(* ===== verification/Overflow.v ===== *)
(** * Checked integer arithmetic (include/amarian/util/overflow.hpp)

    The header has two implementations of each operation, chosen by the
    toolchain: the compiler builtins, and a hand-written range test used under
    MSVC.  Both are modelled, for every signed and unsigned width, and shown to
    be the same function. *)

From S2P Require Import Prelude.

Module Overflow.

(** An integral type [T]: its signedness and width in bits. *)
Record integral := Integral { is_signed : bool; width : Z }.

Definition T_u32 := Integral false 32.
Definition T_u64 := Integral false 64.
Definition T_i64 := Integral true 64.
Definition T_size := T_u64.

(** [std::numeric_limits<T>]. *)
Definition tmin (T : integral) : Z :=
  if is_signed T then - 2 ^ (width T - 1) else 0.
Definition tmax (T : integral) : Z :=
  if is_signed T then 2 ^ (width T - 1) - 1 else 2 ^ width T - 1.

Definition in_type (T : integral) (z : Z) : Prop := tmin T <= z <= tmax T.
Definition in_typeb (T : integral) (z : Z) : bool := (tmin T <=? z) && (z <=? tmax T).

(** [static_cast<T>(z)]. *)
Definition cast (T : integral) (z : Z) : Z :=
  (z - tmin T) mod 2 ^ width T + tmin T.

(** ** The builtin branch *)

(** [__builtin_*_overflow] computes in infinite precision and reports whether
    the result fits. *)
Definition CheckedAdd (T : integral) (a b : Z) : option Z :=
  if in_typeb T (a + b) then Some (a + b) else None.

Definition CheckedSub (T : integral) (a b : Z) : option Z :=
  if in_typeb T (a - b) then Some (a - b) else None.

Definition CheckedMul (T : integral) (a b : Z) : option Z :=
  if in_typeb T (a * b) then Some (a * b) else None.

(** ** The MSVC branch; C++ division truncates, which is [Z.quot] *)

Definition CheckedAdd_msvc (T : integral) (a b : Z) : option Z :=
  if is_signed T then
    if ((b >? 0) && (a >? tmax T - b)) || ((b <? 0) && (a <? tmin T - b))
    then None else Some (cast T (a + b))
  else if a >? tmax T - b then None else Some (cast T (a + b)).

Definition CheckedSub_msvc (T : integral) (a b : Z) : option Z :=
  if is_signed T then
    if ((b >? 0) && (a <? tmin T + b)) || ((b <? 0) && (a >? tmax T + b))
    then None else Some (cast T (a - b))
  else if a <? b then None else Some (cast T (a - b)).

Definition CheckedMul_msvc (T : integral) (a b : Z) : option Z :=
  if is_signed T then
    if negb (a =? 0) && negb (b =? 0) then
      if ((a =? -1) && (b =? tmin T)) || ((b =? -1) && (a =? tmin T)) then None
      else if a >? 0 then
        if (if b >? 0 then a >? Z.quot (tmax T) b else b <? Z.quot (tmin T) a)
        then None else Some (cast T (a * b))
      else
        if (if b >? 0 then a <? Z.quot (tmin T) b else a <? Z.quot (tmax T) b)
        then None else Some (cast T (a * b))
    else Some (cast T (a * b))
  else
    if negb (a =? 0) && (b >? Z.quot (tmax T) a) then None
    else Some (cast T (a * b)).

(** ** Accumulation and narrowing *)

(** Returns whether it added, and the accumulator afterwards. *)
Definition TryAccumulate (T : integral) (acc value : Z) : bool * Z :=
  match CheckedAdd T acc value with
  | None => (false, acc)
  | Some sum => (true, sum)
  end.

(** [std::cmp_less] and [std::cmp_greater] compare mathematical values. *)
Definition TryNarrow (To : integral) (value : Z) : option Z :=
  if value <? tmin To then None
  else if value >? tmax To then None
  else Some (cast To value).

(** ** Lemmas *)

Lemma in_typeb_spec T z : in_typeb T z = true <-> in_type T z.
Proof. unfold in_typeb, in_type. rewrite andb_true_iff. lia. Qed.

Lemma type_span T : 0 < width T -> tmax T - tmin T + 1 = 2 ^ width T.
Proof.
  unfold tmax, tmin. intros H. destruct (is_signed T); [|lia].
  replace (2 ^ width T) with (2 * 2 ^ (width T - 1)); [lia|].
  rewrite <- Z.pow_succ_r by lia. f_equal. lia.
Qed.

Lemma cast_id T z : 0 < width T -> in_type T z -> cast T z = z.
Proof.
  intros Hw Hz. unfold cast, in_type in *. pose proof (type_span T Hw).
  rewrite Z.mod_small; lia.
Qed.

Lemma CheckedAdd_Some T a b c :
  CheckedAdd T a b = Some c <-> c = a + b /\ in_type T (a + b).
Proof.
  unfold CheckedAdd. rewrite <- in_typeb_spec. destruct (in_typeb T (a + b)); naive_solver.
Qed.

Lemma TryAccumulate_true T acc v acc' :
  TryAccumulate T acc v = (true, acc') <-> acc' = acc + v /\ in_type T (acc + v).
Proof.
  unfold TryAccumulate. destruct (CheckedAdd T acc v) eqn:E.
  - apply CheckedAdd_Some in E. naive_solver.
  - split; [done|]. intros H. apply CheckedAdd_Some in H. congruence.
Qed.

Lemma TryNarrow_size z : u64 z -> TryNarrow T_size z = Some z.
Proof.
  unfold u64, TryNarrow. intros H.
  destruct (Z.ltb_spec z (tmin T_size)); [unfold tmin in *; simpl in *; lia|].
  rewrite Z.gtb_ltb.
  destruct (Z.ltb_spec (tmax T_size) z); [unfold tmax in *; simpl in *; lia|].
  f_equal. apply cast_id; [reflexivity|]. unfold in_type. lia.
Qed.

(** A product bound read off a truncated quotient. *)
Lemma quot_ceil_neg m b a : m <= 0 -> 0 < b -> (a < Z.quot m b <-> a * b < m).
Proof.
  intros Hm Hb. pose proof (Z.quot_rem' m b) as E.
  pose proof (Z.rem_nonpos m b ltac:(lia) Hm).
  pose proof (Z.rem_bound_abs m b ltac:(lia)). split; nia.
Qed.

Lemma quot_floor_pos m b a : 0 <= m -> 0 < b -> (Z.quot m b < a <-> m < a * b).
Proof.
  intros Hm Hb. pose proof (Z.quot_rem' m b) as E.
  pose proof (Z.rem_nonneg m b ltac:(lia) Hm).
  pose proof (Z.rem_bound_abs m b ltac:(lia)). split; nia.
Qed.

Lemma quot_ceil_pos m b a : 0 <= m -> b < 0 -> (a < Z.quot m b <-> m < a * b).
Proof.
  intros Hm Hb. rewrite <- (Z.opp_involutive b), Z.quot_opp_r by lia.
  pose proof (quot_floor_pos m (- b) (- a) Hm ltac:(lia)). nia.
Qed.

Lemma some_cast_eq T z :
  0 < width T -> in_type T z -> Some (cast T z) = if in_typeb T z then Some z else None.
Proof.
  intros Hw Hz. rewrite cast_id by done.
  destruct (in_typeb T z) eqn:E; [done|].
  apply in_typeb_spec in Hz. congruence.
Qed.

Lemma none_eq T z : ~ in_type T z -> None = if in_typeb T z then Some z else None.
Proof. intros H. destruct (in_typeb T z) eqn:E; [|done]. now apply in_typeb_spec in E. Qed.

(** One checked operation: refusal exactly out of range, otherwise the result. *)
Lemma checked_branch T (refuse : bool) z :
  0 < width T -> (refuse = true <-> ~ in_type T z) ->
  (if refuse then None else Some (cast T z)) = if in_typeb T z then Some z else None.
Proof.
  intros Hw H. destruct refuse.
  - apply none_eq. now apply H.
  - apply some_cast_eq; [done|]. apply in_typeb_spec.
    destruct (in_typeb T z) eqn:E; [done|]. exfalso.
    enough (false = true) by done. apply H.
    intros Hz. apply in_typeb_spec in Hz. congruence.
Qed.

Lemma type_signs T : 0 < width T -> tmin T <= 0 <= tmax T.
Proof.
  intros H. unfold tmin, tmax. destruct (is_signed T).
  - pose proof (Z.pow_pos_nonneg 2 (width T - 1) ltac:(lia) ltac:(lia)). lia.
  - pose proof (Z.pow_gt_1 2 (width T) ltac:(lia)). lia.
Qed.

Section equivalence.
Context (T : integral) (a b : Z).
Hypothesis (Hw : 0 < width T) (Ha : in_type T a) (Hb : in_type T b).

Lemma add_msvc_eq : CheckedAdd_msvc T a b = CheckedAdd T a b.
Proof.
  unfold CheckedAdd_msvc, CheckedAdd. unfold in_type in *.
  pose proof (type_signs T Hw).
  destruct (is_signed T) eqn:Hs; apply checked_branch; trivial;
    unfold in_type; rewrite ?Z.gtb_ltb.
  - rewrite orb_true_iff, !andb_true_iff, !Z.ltb_lt. lia.
  - rewrite Z.ltb_lt. unfold tmin in *. rewrite Hs in *. lia.
Qed.

Lemma sub_msvc_eq : CheckedSub_msvc T a b = CheckedSub T a b.
Proof.
  unfold CheckedSub_msvc, CheckedSub. unfold in_type in *.
  pose proof (type_signs T Hw).
  destruct (is_signed T) eqn:Hs; apply checked_branch; trivial;
    unfold in_type; rewrite ?Z.gtb_ltb.
  - rewrite orb_true_iff, !andb_true_iff, !Z.ltb_lt. lia.
  - rewrite Z.ltb_lt. unfold tmin in *. rewrite Hs in *. lia.
Qed.

Lemma mul_msvc_eq : CheckedMul_msvc T a b = CheckedMul T a b.
Proof.
  unfold CheckedMul_msvc, CheckedMul. unfold in_type in *.
  pose proof (type_signs T Hw) as Hsg. pose proof (type_span T Hw).
  destruct (is_signed T) eqn:Hs; rewrite ?Z.gtb_ltb.
  - assert (Hlo : tmin T = - tmax T - 1) by (unfold tmin, tmax; rewrite Hs; lia).
    destruct (Z.eqb_spec a 0); [subst; apply some_cast_eq; [done|unfold in_type; lia]|].
    destruct (Z.eqb_spec b 0); [subst; apply some_cast_eq; [done|unfold in_type; lia]|].
    cbn [negb andb].
    destruct ((a =? -1) && (b =? tmin T) || (b =? -1) && (a =? tmin T)) eqn:E1.
    { apply none_eq. unfold in_type.
      apply orb_true_iff in E1. rewrite !andb_true_iff, !Z.eqb_eq in E1. nia. }
    destruct (Z.ltb_spec 0 a), (Z.ltb_spec 0 b); apply checked_branch; trivial;
      unfold in_type; rewrite ?Z.gtb_ltb, Z.ltb_lt;
      rewrite ?quot_floor_pos, ?quot_ceil_neg, ?quot_ceil_pos by lia; nia.
  - assert (Hlo : tmin T = 0) by (unfold tmin; now rewrite Hs).
    apply checked_branch; trivial. unfold in_type.
    rewrite andb_true_iff, negb_true_iff, Z.eqb_neq, Z.ltb_lt.
    destruct (Z.eq_dec a 0); [subst; lia|].
    rewrite quot_floor_pos by lia. nia.
Qed.
End equivalence.

(** ** Claims *)

(** The MSVC implementations of CheckedAdd, CheckedSub and CheckedMul are the
    builtin ones on every signed and unsigned width: for operands that are
    values of the type, the hand-written range tests refuse exactly the
    operations whose exact result does not fit, and otherwise return it. *)
Theorem checked_ops_agree (T : integral) (a b : Z) :
  0 < width T -> in_type T a -> in_type T b ->
  CheckedAdd_msvc T a b = CheckedAdd T a b /\
  CheckedSub_msvc T a b = CheckedSub T a b /\
  CheckedMul_msvc T a b = CheckedMul T a b.
Proof. auto using add_msvc_eq, sub_msvc_eq, mul_msvc_eq. Qed.

Lemma checked_ops_agree_witness :
  CheckedMul_msvc T_i64 (- 2 ^ 63) (-1) = None /\
  CheckedMul_msvc T_i64 (- 2 ^ 63) (-1) = CheckedMul T_i64 (- 2 ^ 63) (-1).
Proof.
  split; [reflexivity|].
  apply (checked_ops_agree T_i64 (- 2 ^ 63) (-1));
    [reflexivity | unfold in_type, tmin, tmax; simpl; lia
     | unfold in_type, tmin, tmax; simpl; lia].
Defined.

End Overflow.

**What is needed**
Word for word, reproduce the listing above from its start up to and including the line that has "Module Overflow.". Give only those lines.

**Exercise result**
(* ===== verification/Overflow.v ===== *)
(** * Checked integer arithmetic (include/amarian/util/overflow.hpp)

    The header has two implementations of each operation, chosen by the
    toolchain: the compiler builtins, and a hand-written range test used under
    MSVC.  Both are modelled, for every signed and unsigned width, and shown to
    be the same function. *)

From S2P Require Import Prelude.

Module Overflow.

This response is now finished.